Friday, January 15, 2016

This legislative session got off to an unusual start. The Governor has apparently decided he likes giving his State of the State and budget messages together. The State of the State message was exactly a week later than usual; the interesting aspect of this is that the legislative session actually had already started on Monday the week before . What is significant about the delayed State of the State was that one of our top priorities for opposition, the Education Investment Tax Credit (ETC) came out of Rules Committee in the Senate without ever having gone through a Tax or Education Committee. Within 20 minutes it was on the floor and passed. So much for public input or thoughtful deliberation. The League was in the gallery for the debate. Fifteen senate democrats who voted against it, up from last year’s opposition. Similar to last session, it appears  this will be a top priority for the senate republicans going into budget negotiations with the Governor. For a full breakdown of how our Senators voted can be found here

Wednesday was the real beginning of school in legislative lingo; it was when legislators and lobbyists all gather for the day for the State of the State and the many receptions happening that day. It’s like getting dressed up for the first day of school and it’s always fun to see everyone after they’ve been away from Albany for 6 months. The League’s day started early with a reception hosted by NOW New York and attended by many female legislators. It was a perfect opportunity for Jennifer, our new Policy Director, to meet many of the legislators we will work with this session. We stopped by Assembly Speakers Heastie’s reception and spoke briefly with our legislative friends on the Elections Committee. It was then onto the State of the State in the Convention Center, but first we had to go through the now normal screams and shouts from many protesters who now line the Concourse, hoping to be heard by legislators on their way to the State of the State. The Convention Center was crowded and not as cold as it was last year.

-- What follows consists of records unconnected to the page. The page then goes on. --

Lemma handle_ok cp :
  triple allowed (λ _, True) (handle gh on_owners lgtms SkipCollaborators want rc cp)
    (λ _, lgtm_done).
Proof.
  unfold handle. fold org repo number author.
  destruct (bool_decide_reflect (author = rc_issueAuthor rc)) as [Ho|Ho].
  - destruct want eqn:Hw; cbn [andb negb].
    { apply reply_ok. intros tr _. left. exists own_lgtm. split; [apply elem_of_app; right; left|]. by left. }
    rewrite <- Hw. eapply triple_bind; [by apply (triple_quiet (λ _, True))|].
    intros c. cbn beta. apply (set_label_ok cp (λ _, True)); [done|]. intros tr _.
    split; [congruence|by left].
  - cbn [andb negb]. fold skip.
    eapply triple_bind; [by apply (triple_question (λ _, True))|]. intros c. cbn beta.
    destruct skip eqn:Hs; cbn [andb negb].
    + rewrite andb_false_r. rename Hs into Hskip.
      eapply (triple_bind _ _ _ _ (λ ro tr, ∃ pr,
        answered (on_pr gh) (GetPullRequest org repo number) (λ x, x = pr) tr ∧
        answered on_owners (LoadRepoOwners org repo (gpr_BaseRef pr)) (λ x, x = ro) tr)).
      { unfold loadRepoOwners. eapply triple_bind.
        { eapply triple_weaken; [by apply (triple_question (λ _, True))|done]. }
        intros pr. cbn beta. eapply triple_conseq.
        - apply (triple_question (answered (on_pr gh) (GetPullRequest org repo number) (λ x, x = pr)));
            [apply stable_answered|done].
        - by intros tr [_ ?].
        - intros ro tr [? ?]. by exists pr. }
      intros ro. eapply (triple_bind _ _ _ _ (λ files tr, ∃ pr,
        answered (on_pr gh) (GetPullRequest org repo number) (λ x, x = pr) tr ∧
        answered on_owners (LoadRepoOwners org repo (gpr_BaseRef pr)) (λ x, x = ro) tr ∧
        answered (on_files gh) (GetPullRequestChanges org repo number) (λ x, x = files) tr)).
      { unfold getChangedFiles. eapply triple_outcome_map.
        - apply (triple_question (λ tr, ∃ pr,
            answered (on_pr gh) (GetPullRequest org repo number) (λ x, x = pr) tr ∧
            answered on_owners (LoadRepoOwners org repo (gpr_BaseRef pr)) (λ x, x = ro) tr));
            [auto 10 with prow|done].
        - intros files files' tr [= <-] [(pr & ? & ?) ?]. by exists pr.
        - done. }
      intros files. apply triple_if; intros Hin.
      * apply bool_decide_eq_true in Hin. apply set_label_ok; [auto 10 with prow|].
        intros tr (pr & H1 & H2 & H3).
        assert (may_review tr) by (split; [done|right]; split; [done|]; by exists pr, ro, files).
        split; [done|]. intros _. by right.
      * apply bool_decide_eq_false in Hin. apply reply_ok. intros tr (pr & H1 & H2 & H3). left.
        exists no_reviewer. split; [apply elem_of_app; right; left|]. right. right.
        split_and!; [done..| |done]. exists pr, ro, files. split_and!; [by apply stable_answered..|done].
    + destruct c; cbn [negb].
      * assert (triple allowed (collaborates true) (set_label gh lgtms want rc cp) (λ _, lgtm_done)) as Hset.
        { apply set_label_ok; [apply stable_answered|]. intros tr Hc.
          assert (may_review tr) by (split; [done|by left]). split; [done|]. intros _. by right. }
        rewrite andb_true_r. apply triple_if; intros _.
        -- eapply triple_bind; [|intros ?; exact Hset].
           eapply triple_weaken; [apply (triple_quiet_zero (collaborates true)); [apply stable_answered|done]|].
           by intros tr [_ ?].
        -- eapply triple_weaken; [exact Hset|]. by intros tr [_ ?].
      * apply reply_ok. intros tr [_ Hc]. left. exists no_collaborator.
        split; [apply elem_of_app; right; left|]. right. left. split_and!; [done..| |done].
        by apply stable_answered.
Qed.
End request.

(** *** Comments and reviews *)

Inductive lgtm_event := EComment (e : GenericCommentEvent) | EReview (e : ReviewEvent).

Definition run_event (cp : EventClient) (ev : lgtm_event) : H Call unit :=
  match ev with
  | EComment e => handleGenericComment gh on_owners lgtms SkipCollaborators cp e
  | EReview e => handlePullRequestReviewEvent gh on_owners lgtms SkipCollaborators cp e
  end.

(** What an event asks for: a command in a new comment on an open pull request, or a
    new review without a command, where reviews count. *)
Definition request (ev : lgtm_event) : option (bool * reviewCtx) :=
  match ev with
  | EComment e =>
      if bool_decide (gc_IsPR e = true ∧ gc_IssueState e = "open" ∧
                      gc_Action e = GenericCommentActionCreated)
      then (λ want, (want, comment_ctx e)) <$> wants (gc_Body e) else None
  | EReview e =>
      if bool_decide (lg_ReviewActsAsLgtm (LgtmFor lgtms (rv_Org e) (rv_Repo e)) = true ∧
                      rv_Action e = ReviewActionSubmitted ∧ wants (rw_Body (rv_Review e)) = None)
      then (λ want, (want, review_ctx e)) <$> review_wants (rw_State (rv_Review e)) else None
  end.

Lemma run_request cp ev :
  run_event cp ev = match request ev with
                    | Some (want, rc) => handle gh on_owners lgtms SkipCollaborators want rc cp
                    | None => hret tt
                    end.
Proof.
  destruct ev as [e|e]; cbn [run_event request].
  - unfold handleGenericComment. destruct (gc_IsPR e); cbn [negb orb].
    2: by rewrite bool_decide_eq_false_2 by by intros [? _].
    repeat case_bool_decide; cbn [orb]; try done; try (by exfalso; intuition).
    by destruct (wants _).
  - unfold handlePullRequestReviewEvent, handlePullRequestReview, wants.
    destruct (lg_ReviewActsAsLgtm _); [|by rewrite bool_decide_eq_false_2 by by intros [? _]].
    destruct (lgtmRe _), (lgtmCancelRe _);
      repeat case_bool_decide; cbn [orb]; try done; try (by exfalso; intuition).
    by destruct (review_wants _).
Qed.

(** C6. A comment or a review that asks for nothing causes no call.  The label is only
    added by someone other than the author, who collaborates or, where configured,
    is an approver or reviewer of a changed file; only they and the author remove
    it; and if no call that matters fails, the request is refused for that reason,
    or the label is as it was asked for. *)
Theorem lgtm_label_spec cp ev :
  let '(calls, out) := run_event cp ev [] in
  match request ev with
  | None => calls = [] ∧ out = Some (Ok tt)
  | Some (want, rc) =>
      (∀ pre e post, calls = pre ++ e :: post → action e = true → lgtm_action want rc pre e) ∧
      (out = Some (Ok tt) → lgtm_done want rc calls)
  end.
Proof.
  rewrite run_request. destruct (request ev) as [[want rc]|]; [|done].
  destruct (handle_ok want rc cp [] I) as (new & E & Hs & Hq).
  destruct (handle _ _ _ _ _ _ _ []) as [calls out]. cbn in *. subst calls. split.
  - intros pre e post Hn Ha. by eapply Hs.
  - intros ->. by apply (Hq tt).
Qed.

End lgtm_proofs.

(** *** New commits *)

Section push.
Context (gh : GitHub) (lgtms : list Lgtm).
Variable pe : PullRequestEvent.
Let pr := pe_PullRequest pe.
Let org := gpr_BaseRepoOwner pr.
Let repo := gpr_BaseRepoName pr.
Let number := gpr_Number pr.
Let opts := LgtmFor lgtms org repo.

(** The author is in the team whose changes keep the label. *)
Definition is_sticky (tr : list Call) : Prop :=
  lg_StickyLgtmTeam opts ≠ "" ∧ ∃ teams id,
    answered (on_teams gh) (ListTeams org) (λ x, x = teams) tr ∧
    (lg_StickyLgtmTeam opts, id) ∈ teams ∧
    answered (on_members gh) (ListTeamMembers id RoleAll) (λ members, gpr_UserLogin pr ∈ members) tr.

(** The head has the tree that the bot noted last. *)
Definition same_as_noted (tr : list Call) : Prop :=
  lg_StoreTreeHash opts = true ∧ ∃ bot comments hash, hash ≠ "" ∧
    answered (on_name gh) BotName (λ x, x = bot) tr ∧
    answered (on_comments gh) (ListIssueComments org repo number) (λ x, x = comments) tr ∧
    lastLgtmTreeHash bot comments = hash ∧
    answered (on_name gh) (GetSingleCommit org repo (gpr_HeadSHA pr)) (λ x, x = hash) tr.

(** What is left of the label after a push. *)
Definition dismissed (tr : list Call) : Prop :=
  RemoveLabel org repo number LGTM ∈ tr ∨ is_sticky tr ∨ same_as_noted tr ∨
  answered (on_labels gh) (GetIssueLabels org repo number) (λ l, HasLabel LGTM l = false) tr ∨
  failed (on_labels gh) (GetIssueLabels org repo number) tr.

Definition push_action (tr : list Call) (e : Call) : Prop :=
  e = RemoveLabel org repo number LGTM ∧
  answered (on_labels gh) (GetIssueLabels org repo number) (λ l, HasLabel LGTM l = true) tr.

Notation allowed := (may_act push_action).

Lemma stable_sticky : stable is_sticky.
Proof. unfold is_sticky. auto 20 with prow. Qed.
Lemma steps_twice login ap1 ap2 ap3 :
  steps login [true] ap1 ap2 → steps login [true] ap2 ap3 → steps login [true] ap1 ap3.
Proof.
  intros H1 H2. destruct (steps_app _ _ _ _ _ _ H1 H2) as [D K R]. by split.
Qed.

Lemma apply_command_ok author c ap m :
  steps (c_Author c) (option_list (command_vote m)) ap (apply_command author c ap m).
Proof.
  unfold apply_command, command_vote.
  destruct (bool_decide_reflect (to_upper m.1 ≠ approveCommand ∧ to_upper m.1 ≠ lgtmCommand)) as [Hn|Hn].
  { rewrite bool_decide_eq_false_2 by naive_solver. apply steps_nil. }
  assert (to_upper m.1 = approveCommand ∨ to_upper m.1 = lgtmCommand) as Hv.
  { destruct (decide (to_upper m.1 = approveCommand)); [by left|right]. apply dec_stable. naive_solver. }
  rewrite bool_decide_eq_true_2 by exact Hv. cbn [option_list].
  destruct (contains _ _); [apply steps_remove|]. cbn [negb].
  set (noIssue := bool_decide (to_lower (trim_space m.2) = noIssueArgument)). set (ap1 := if bool_decide (c_Author c = author) then _ else ap).
  assert (∀ ap2, steps (c_Author c) [true] ap1 ap2 → steps (c_Author c) [true] ap ap2) as Hfirst.
  { intros ap2 H2. unfold ap1 in H2. destruct (bool_decide (c_Author c = author)); [|done].
    eapply steps_twice; [apply steps_add|exact H2]. }
  apply Hfirst. destruct (bool_decide (to_upper m.1 = approveCommand)); apply steps_add.
Qed.

Lemma apply_commands_ok author c l ap :
  steps (c_Author c) (omap command_vote l) ap (foldl (apply_command author c) ap l).
Proof.
  revert ap. induction l as [|m l IH]; intros ap; [apply steps_nil|].
  assert (omap command_vote (m :: l) = option_list (command_vote m) ++ omap command_vote l) as ->
    by (cbn; by destruct (command_vote m)).
  eapply steps_app; [apply apply_command_ok|apply IH].
Qed.

Lemma apply_comment_ok author rev ap c :
  c_Author c ≠ "" → steps (c_Author c) (votes_of rev c) ap (apply_comment author rev ap c).
Proof.
  intros Hne. unfold apply_comment, votes_of. rewrite (bool_decide_eq_false_2 (c_Author c = "")) by done.
  eapply steps_app; [|apply apply_commands_ok].
  destruct rev; cbn [andb]; [|apply steps_nil].
  apply steps_app with (ap2 := if bool_decide (c_ReviewState c = ReviewStateApproved)
                               then AddApprover (c_Author c) (c_HTMLURL c) false ap else ap).
  - destruct (bool_decide _); [apply steps_add|apply steps_nil].
  - destruct (bool_decide (c_ReviewState c = ReviewStateChangesRequested));
      [apply steps_remove|apply steps_nil].
Qed.

Lemma addApprovers_ok comments author rev ap :
  (∀ k, in_approvers (addApprovers comments author rev ap) k ↔
        match last_word rev comments k with Some v => v = true | None => in_approvers ap k end) ∧
  (keys_ok ap → keys_ok (addApprovers comments author rev ap)) ∧
  same_rest ap (addApprovers comments author rev ap).
Proof.
  revert ap. induction comments as [|c comments IH]; intros ap; [done|].
  cbn [addApprovers foldl]. unfold addApprovers in IH.
  destruct (IH (apply_comment author rev ap c)) as (Hd & Hk & Hr). clear IH.
  destruct (decide (c_Author c = "")) as [E|E].
  { assert (apply_comment author rev ap c = ap) as Hap
      by (unfold apply_comment; by rewrite bool_decide_eq_true_2).
    rewrite Hap in *. split_and!; [|done..]. intros k. rewrite Hd. unfold last_word.
    by rewrite filter_cons, decide_False by by intros [? _]. }
  destruct (apply_comment_ok author rev ap c E) as [D K R].
  split_and!; [|by auto|by eapply same_rest_trans].
  intros k. rewrite Hd. unfold last_word. rewrite filter_cons.
  destruct (decide (c_Author c ≠ "" ∧ to_lower (c_Author c) = k)) as [[_ Ek]|Hn].
  - cbn [flat_map]. rewrite last_app. destruct (last (flat_map _ _)); [done|].
    rewrite D, bool_decide_eq_true_2 by done. done.
  - destruct (last (flat_map _ _)); [done|]. rewrite D, bool_decide_eq_false_2; [done|]. naive_solver.
Qed.

(** C9. Who approves after all comments: those whose last word is yes, and those who
    approved before and said nothing.  Names are compared in lower case. *)
Theorem addApprovers_spec comments author reviewActsAsApprove ap k :
  k ∈ dom (ap_approvers (addApprovers comments author reviewActsAsApprove ap)) ↔
  match last_word reviewActsAsApprove comments k with
  | Some v => v = true
  | None => k ∈ dom (ap_approvers ap)
  end.
Proof. apply addApprovers_ok. Qed.

(** ** The label approved *)

Section approve_proofs.
Context `{GoRange} (gh : GitHub) (on_owners : list Call → result RepoOwners).
Context (config : ApproveConfiguration).
Context (Perm : Z → nat → list nat) (linkURL : string → string).

(** What the plugin finds out about a pull request. *)
Record knowledge := mkKnowledge {
  k_owners : RepoOwners; k_files : list string; k_labels : list string; k_bot : string;
  k_ics : list IssueComment; k_rcs : list ReviewComment; k_reviews : list Review }.

Definition facts (pr : state) (k : knowledge) (tr : list Call) : Prop :=
  let org := st_org pr in
  let repo := st_repo pr in
  let number := st_number pr in
  answered on_owners (LoadRepoOwners org repo (st_branch pr)) (λ x, x = k_owners k) tr ∧
  answered (on_files gh) (GetPullRequestChanges org repo number) (λ x, x = k_files k) tr ∧
  answered (on_labels gh) (GetIssueLabels org repo number) (λ x, x = k_labels k) tr ∧
  answered (on_name gh) BotName (λ x, x = k_bot k) tr ∧
  answered (on_comments gh) (ListIssueComments org repo number) (λ x, x = k_ics k) tr ∧
  answered (on_review_comments gh) (ListPullRequestComments org repo number) (λ x, x = k_rcs k) tr ∧
  answered (on_reviews gh) (ListReviews org repo number) (λ x, x = k_reviews k) tr.

Lemma stable_facts pr k : stable (facts pr k).
Proof. unfold facts. auto 20 with prow. Qed.

(** Whether a person put the label there, as far as the plugin knows. *)
Definition hand (pr : state) (k : knowledge) (manual : bool) (tr : list Call) : Prop :=
  let q := ListIssueEvents (st_org pr) (st_repo pr) (st_number pr) in
  if manual then Approved ∈ k_labels k ∧
                 answered (on_events gh) q (λ events, by_hand (k_bot k) events = true) tr
  else Approved ∉ k_labels k ∨
       answered (on_events gh) q (λ events, by_hand (k_bot k) events = false) tr ∨
       failed (on_events gh) q tr.

Lemma stable_hand pr k manual : stable (hand pr k manual).
Proof. unfold hand. destruct manual; auto with prow. Qed.

Section pull.
Variables (opts : Approve) (pr : state) (k : knowledge).

(** Everything said about the pull request. *)
Definition said : list comment := all_comments (k_ics k) (k_rcs k) (k_reviews k).

(** What a command counts for: /approve always, /lgtm where it is to act as approval. *)
Definition counted_vote (m : string * string) : option bool :=
  let name := to_upper m.1 in
  if bool_decide (name = approveCommand ∨ name = lgtmCommand ∧ ac_LgtmActsAsApprove opts = true)
  then Some (negb (contains (to_lower (trim_space m.2)) cancelArgument)) else None.

(** What a comment counts for: nothing if a bot wrote it; else the state of the review,
    where reviews count, and then the commands. *)
Definition counted_votes (c : comment) : list bool :=
  if bool_decide (c_Author c = k_bot k) || isDeprecatedBot (c_Author c) then []
  else (if ConsiderReviewState opts then
          (if bool_decide (c_ReviewState c = ReviewStateApproved) then [true] else []) ++
          (if bool_decide (c_ReviewState c = ReviewStateChangesRequested) then [false] else [])
        else []) ++ omap counted_vote (commands (c_Body c)).

(** Whose last word is yes; the author's silence is, where authors approve
    implicitly. *)
Definition says_yes (login : string) : Prop :=
  match last (flat_map counted_votes (filter (λ c, c_Author c ≠ "" ∧ to_lower (c_Author c) = login) said)) with
  | Some v => v = true
  | None => HasSelfApproval opts = true ∧ login = to_lower (st_author pr)
  end.

(** Where /lgtm is not to act as approval, no comment that counts for another reason
    also says /lgtm. *)
Definition lgtm_apart : Prop :=
  ac_LgtmActsAsApprove opts = false → ∀ c m, c ∈ said →
    approvalMatcher (k_bot k) false (ConsiderReviewState opts) c = true →
    m ∈ commands (c_Body c) → to_upper m.1 ≠ lgtmCommand.

(** The comments the code reads. *)
Definition heard : list comment :=
  filter (λ c, approvalMatcher (k_bot k) (ac_LgtmActsAsApprove opts) (ConsiderReviewState opts) c = true) said.

Lemma heard_votes c :
  lgtm_apart → c ∈ said →
  counted_votes c =
    if approvalMatcher (k_bot k) (ac_LgtmActsAsApprove opts) (ConsiderReviewState opts) c
    then votes_of (ConsiderReviewState opts) c else [].
Proof.
  intros Hapart Hc. unfold counted_votes.
  destruct (approvalMatcher _ _ _ c) eqn:Em; unfold approvalMatcher, isApprovalCommand, isApprovalState in Em;
    destruct (bool_decide (c_Author c = k_bot k) || isDeprecatedBot (c_Author c)) eqn:Eb; try done.
  - unfold votes_of. f_equal. apply list_omap_ext, Forall_Forall2_diag, Forall_forall.
    intros m Hm. unfold counted_vote, command_vote.
    assert (to_upper m.1 = approveCommand ∨ to_upper m.1 = lgtmCommand ∧ ac_LgtmActsAsApprove opts = true ↔
      to_upper m.1 = approveCommand ∨ to_upper m.1 = lgtmCommand) as E; [|by rewrite (bool_decide_ext _ _ E)].
    destruct (ac_LgtmActsAsApprove opts) eqn:El; [naive_solver|]. specialize (Hapart El c m Hc).
    unfold approvalMatcher, isApprovalCommand, isApprovalState in Hapart. rewrite Eb in Hapart.
    specialize (Hapart Em Hm). naive_solver.
  - apply orb_false_iff in Em as [Ec Es].
    assert (omap counted_vote (commands (c_Body c)) = []) as ->.
    { induction (commands (c_Body c)) as [|m l IH]; [done|]. cbn in Ec |- *.
      apply orb_false_iff in Ec as [[E1 E2%bool_decide_eq_false]%orb_false_iff El]. unfold counted_vote at 1.
      rewrite bool_decide_eq_false_2; [by apply IH|]. intros [?|[E3 E4]]; [done|].
      by rewrite E4, andb_true_r, bool_decide_eq_false in E1. }
    destruct (ConsiderReviewState opts); [|done]. cbn [andb] in Es. apply bool_decide_eq_false in Es.
    rewrite !bool_decide_eq_false_2; [done|..]; intros E; apply Es; rewrite E; decide_by_computing.
Qed.

Lemma says_yes_heard login :
  lgtm_apart →
  says_yes login ↔
  match last_word (ConsiderReviewState opts) heard login with
  | Some v => v = true
  | None => HasSelfApproval opts = true ∧ login = to_lower (st_author pr)
  end.
Proof.
  intros Hapart. unfold says_yes, last_word, heard. set (P := λ c, c_Author c ≠ "" ∧ _).
  assert (∀ l, l ⊆ said → flat_map counted_votes (filter P l) =
    flat_map (votes_of (ConsiderReviewState opts)) (filter P (filter (λ c, approvalMatcher (k_bot k)
      (ac_LgtmActsAsApprove opts) (ConsiderReviewState opts) c = true) l))) as ->; [|done|done].
  induction l as [|c l IH]; intros Hl; [done|].
  assert (c ∈ said) as Hc by (apply Hl; left). pose proof (heard_votes c Hapart Hc) as Hv.
  assert (l ⊆ said) as Hl' by (intros x Hx; apply Hl; by right). specialize (IH Hl').
  rewrite !filter_cons. destruct (approvalMatcher _ _ _ c).
  - rewrite (decide_True (P := true = true)) by done. rewrite filter_cons. case_decide; [|done].
    cbn [flat_map]. by rewrite Hv, IH.
  - rewrite (decide_False (P := false = true)) by done. case_decide; [|done]. cbn [flat_map]. by rewrite Hv, IH.
Qed.

Definition approvals (manual : bool) : Approvers_ :=
  final_approvers opts pr (k_files k) manual (k_bot k) said.

(** Each file has an approver, in its closest OWNERS file or inherited, who says yes;
    and an issue is mentioned if one is needed, or waived. *)
Definition enough (manual : bool) : Prop :=
  Forall (λ file, ∃ approver,
    approver ∈ repo_Approvers (OwnersRepo := repo_of (k_owners k))
      (repo_FindApproverOwnersForFile (OwnersRepo := repo_of (k_owners k)) file) ∧
    says_yes (to_lower approver)) (k_files k) ∧
  (ac_IssueRequired opts = false ∨ AssociatedIssue (approvals manual) ≠ 0%Z ∨
   issue_waived (k_owners k) (approvals manual)).

Lemma initial_ok manual login :
  in_approvers (initial_approvers opts pr (k_files k) manual) login ↔
  HasSelfApproval opts = true ∧ login = to_lower (st_author pr).
Proof.
  unfold initial_approvers. destruct (HasSelfApproval opts).
  - unfold AddAuthorSelfApprover. rewrite add_approval_dom. unfold in_approvers. cbn. set_solver.
  - unfold in_approvers. cbn. set_solver.
Qed.

Lemma initial_rest manual :
  let ap := initial_approvers opts pr (k_files k) manual in
  ap_filenames ap = k_files k ∧ RequireIssue ap = ac_IssueRequired opts ∧ ManuallyApproved ap = manual.
Proof.
  unfold initial_approvers. destruct (HasSelfApproval opts); [|done].
  unfold AddAuthorSelfApprover, add_approval. by destruct (shouldNotOverrideApproval _ _ _).
Qed.

Lemma initial_keys manual : keys_ok (initial_approvers opts pr (k_files k) manual).
Proof.
  unfold initial_approvers. destruct (HasSelfApproval opts); [apply add_approval_keys|];
    apply map_Forall_empty.
Qed.

Lemma AddAssignees_all users ap :
  ap_approvers (foldl (λ ap user, AddAssignees [user] ap) ap users) = ap_approvers ap ∧
  same_rest ap (foldl (λ ap user, AddAssignees [user] ap) ap users).
Proof.
  revert ap. induction users as [|user users IH]; intros ap; [done|]. cbn [foldl].
  destruct (IH (AddAssignees [user] ap)) as [E R]. split; [by rewrite E|]. by eapply same_rest_trans.
Qed.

Governor Cuomo had just been introduced and had begun his message when there was shouting from the floor of the Convention Center where legislators are seated. I did not even have to stand up to look to see  who it was; I knew it would be Assemblyman Charles Barron. Mr. Barron has had a lengthy acrimonious relationship with the Governor and is very outspoken about children in poverty and their inability to receive a sound basic education. Because he is a legislator, the state police were reluctant to escort him out of the Convention Center,  so he and Mr. Cuomo shouted at one another. Finally, Majority Leader Joe Morelle (Rochester) came to the rescue and with some gentle nudging escorted Mr. Barron out of the Convention Center. This was not before there were loud boos among the audience. It would appear the Governor won that round.

As is quite normal with the Governor, his package of ethics reforms was placed at the end of his message.  This year the Governor also finished his address with a passionate and very genuine plea for a 12-week paid family leave. He used this opportunity to talk about the death of his father in a way not often heard by this Governor in major addresses. He then went on to talk about his longtime companion, Sandra Lee, and her battle with breast cancer. On everyone’s seat was a lapel pin with a pink ribbon signifying the battle against breast cancer. It ignited a standing ovation for Sandra Lee and gave the Governor the opportunity to ask for an expansion in breast cancer prevention measures.

The rest of the day was spent enjoying one reception after the other, including Senate Democratic Conference Leader Andrea Stewart-Cousin’s reception, the Comptroller’s reception, and the Republican Majority Leader’s reception. Dessert is always served at the final reception at the Attorney General’s Office. Of course all that fun now shifts quickly into  hard work as the budget testimony begins and the beat goes on.